Reis Township is a township in Polk County, Minnesota, United States. It is part of the Grand Forks-ND-MN Metropolitan Statistical Area. The population was 74 at the 2000 census.

Reis Township was organized in 1880, and named for George Reis, a pioneer settler.

==Geography==
According to the United States Census Bureau, the township has a total area of 34.0 square miles (88.1 km^{2}), all land.

==Demographics==
As of the census of 2000, there were 74 people, 33 households, and 22 families residing in the township. The population density was 2.2 people per square mile (0.8/km^{2}). There were 35 housing units at an average density of 1.0/sq mi (0.4/km^{2}). The racial makeup of the township was 100.00% White.

There were 33 households, out of which 24.2% had children under the age of 18 living with them, 57.6% were married couples living together, 6.1% had a female householder with no husband present, and 33.3% were non-families. 30.3% of all households were made up of individuals, and 15.2% had someone living alone who was 65 years of age or older.
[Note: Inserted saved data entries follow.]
(* ===== verification/Transport.v ===== *)
(** * Sending and dropping packets

    Models [src/sf_main/nodes/transport/sf_pkt_output.c], which sends a packet to the
    node of its output interface, and [sf_pkt_drop.c], where packets end.  Both
    give back the 16 KB buffer of a packet that does not go on. *)
From S2P Require Import Prelude FrameLoop Wdata IntfStat SfPool HugePkt.

Implicit Types (w : sf_wdata_t) (st : pkt_state).

Section transport.
Context `{Vlib}.

(** ** The output node *)

Definition PO_NEXT_HUGE_PKT_OUTPUT : Z := 0.
Definition PO_NEXT_PKT_DROP : Z := 1.

Section output.
Context (admin_status intf_output_next_index : gmap Z Z).

Definition can_send (out : Z) : bool :=
  bool_decide (out <= MAX_INTERFACE_CNT) && bool_decide (out > 0) && negb (admin_status.[out - 1] =? 0).

(** A packet whose output interface was read as [out]. *)
Definition output_place st (b out : Z) : pkt_state * Z :=
  let w := (ps_wdata st).[b] in
  if can_send out then
    let next := intf_output_next_index.[out] in
    let next := if is_huge w then PO_NEXT_HUGE_PKT_OUTPUT else next in
    (upd_stat (fun t => update_interface_stat_multi out Out_octets (current_length w) (update_interface_stat out Out_packets t)) st,
     next)
  else (if is_huge w then free_pkt b st else st, PO_NEXT_PKT_DROP).

Definition output_one st (b : Z) : option (pkt_state * Z) :=
  let out := interface_out (ps_wdata st).[b] in
  Some (output_place st b out).
Definition output_two st (b0 b1 : Z) : option (pkt_state * Z * Z) :=
  let out0 := interface_out (ps_wdata st).[b0] in
  let out1 := interface_out (ps_wdata st).[b1] in
  let '(st, next0) := output_place st b0 out0 in
  let '(st, next1) := output_place st b1 out1 in
  Some (st, next0, next1).

Definition sf_pkt_output_node : pkt_state -> list Z -> pkt_state -> list (Z * Z) -> Prop := frame_run output_one output_two.
End output.

(** ** The drop node *)

Definition drop_free st (b : Z) : pkt_state := if is_huge (ps_wdata st).[b] then free_pkt b st else st.
Definition drop_count st (b : Z) : pkt_state :=
  let w := (ps_wdata st).[b] in
  if negb (Z.land (unused8 w) UNUSED8_FLAG_PKT_RECORD_DROP =? 0) && bool_decide (interface_id w > 0) &&
     bool_decide (interface_id w <= MAX_INTERFACE_CNT)
  then upd_stat (update_interface_stat (interface_id w) Drop_packets) st else st.

Definition drop_two st (b0 b1 : Z) : pkt_state :=
  let st := drop_free st b0 in
  let st := drop_free st b1 in
  let st := drop_count st b0 in
  drop_count st b1.
Definition drop_one st (b : Z) : pkt_state := drop_count (drop_free st b) b.

Definition drop_loop : pkt_state -> list Z -> pkt_state := pair_loop drop_one drop_two.

(** The state and the buffers given back to VPP. *)
Definition sf_pkt_drop_node st (from : list Z) : pkt_state * list Z := (drop_loop st from, from).
End transport.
The average household size was 2.24 and the average family size was 2.82.

In the township the population was spread out, with 21.6% under the age of 18, 8.1% from 18 to 24, 20.3% from 25 to 44, 33.8% from 45 to 64, and 16.2% who were 65 years of age or older. The median age was 45 years. For every 100 females, there were 117.6 males. For every 100 females age 18 and over, there were 107.1 males.

The median income for a household in the township was $33,125, and the median income for a family was $32,917. Males had a median income of $41,250 versus $27,500 for females. The per capita income for the township was $18,261. There were no families and 5.0% of the population living below the poverty line, including no under eighteens and none of those over 64.